When the string "LargeManifest" is part of a line below, that line should be copied.

PROVIDED MATERIAL:

--------------------

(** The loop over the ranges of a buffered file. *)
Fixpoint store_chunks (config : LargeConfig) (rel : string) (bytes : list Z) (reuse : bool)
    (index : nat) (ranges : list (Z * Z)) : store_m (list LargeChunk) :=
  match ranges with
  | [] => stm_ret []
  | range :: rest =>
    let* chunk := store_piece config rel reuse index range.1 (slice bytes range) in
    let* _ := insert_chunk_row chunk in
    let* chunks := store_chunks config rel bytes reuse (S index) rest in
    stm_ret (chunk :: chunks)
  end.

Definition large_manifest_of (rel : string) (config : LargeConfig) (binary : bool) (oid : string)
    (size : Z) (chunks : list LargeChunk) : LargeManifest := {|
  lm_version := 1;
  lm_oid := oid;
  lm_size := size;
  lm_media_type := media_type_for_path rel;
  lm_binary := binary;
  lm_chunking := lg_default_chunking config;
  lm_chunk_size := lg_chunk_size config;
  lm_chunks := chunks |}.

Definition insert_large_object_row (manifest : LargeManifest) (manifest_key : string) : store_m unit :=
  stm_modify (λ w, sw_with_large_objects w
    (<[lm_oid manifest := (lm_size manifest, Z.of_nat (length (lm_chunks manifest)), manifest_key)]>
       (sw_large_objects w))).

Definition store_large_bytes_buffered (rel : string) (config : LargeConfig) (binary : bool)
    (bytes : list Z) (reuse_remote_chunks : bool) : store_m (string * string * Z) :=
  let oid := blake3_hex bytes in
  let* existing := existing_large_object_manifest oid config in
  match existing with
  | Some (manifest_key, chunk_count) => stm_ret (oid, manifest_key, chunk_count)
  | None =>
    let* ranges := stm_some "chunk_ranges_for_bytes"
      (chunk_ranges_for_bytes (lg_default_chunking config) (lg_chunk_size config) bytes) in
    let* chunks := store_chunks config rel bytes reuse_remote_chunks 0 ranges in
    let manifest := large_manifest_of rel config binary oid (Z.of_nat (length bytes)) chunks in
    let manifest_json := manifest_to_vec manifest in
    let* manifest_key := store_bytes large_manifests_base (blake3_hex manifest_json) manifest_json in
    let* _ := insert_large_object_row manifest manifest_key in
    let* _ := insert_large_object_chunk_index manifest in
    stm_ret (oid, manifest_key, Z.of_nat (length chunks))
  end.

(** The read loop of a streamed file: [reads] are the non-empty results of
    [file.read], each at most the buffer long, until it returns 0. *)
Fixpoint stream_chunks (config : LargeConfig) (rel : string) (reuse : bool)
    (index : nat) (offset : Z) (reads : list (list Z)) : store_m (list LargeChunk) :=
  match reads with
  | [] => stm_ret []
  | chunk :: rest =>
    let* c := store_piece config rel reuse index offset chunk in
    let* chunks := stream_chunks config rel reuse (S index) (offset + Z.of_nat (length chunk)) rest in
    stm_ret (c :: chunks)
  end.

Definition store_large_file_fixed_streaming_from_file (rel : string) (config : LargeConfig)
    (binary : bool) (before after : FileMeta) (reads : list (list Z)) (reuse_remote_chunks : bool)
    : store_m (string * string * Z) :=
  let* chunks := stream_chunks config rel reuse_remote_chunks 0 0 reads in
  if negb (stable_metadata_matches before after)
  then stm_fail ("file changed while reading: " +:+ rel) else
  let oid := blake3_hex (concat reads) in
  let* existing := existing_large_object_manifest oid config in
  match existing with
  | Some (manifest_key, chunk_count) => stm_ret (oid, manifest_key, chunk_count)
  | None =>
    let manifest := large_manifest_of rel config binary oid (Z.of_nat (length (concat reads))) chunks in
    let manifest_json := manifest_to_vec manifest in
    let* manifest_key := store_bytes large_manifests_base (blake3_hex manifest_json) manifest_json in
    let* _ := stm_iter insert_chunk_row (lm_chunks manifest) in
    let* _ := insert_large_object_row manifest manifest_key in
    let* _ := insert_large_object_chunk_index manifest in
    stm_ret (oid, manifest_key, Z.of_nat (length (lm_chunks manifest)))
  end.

--------------------

REPLY:
    (size : Z) (chunks : list LargeChunk) : LargeManifest := {|
Definition insert_large_object_row (manifest : LargeManifest) (manifest_key : string) : store_m unit :=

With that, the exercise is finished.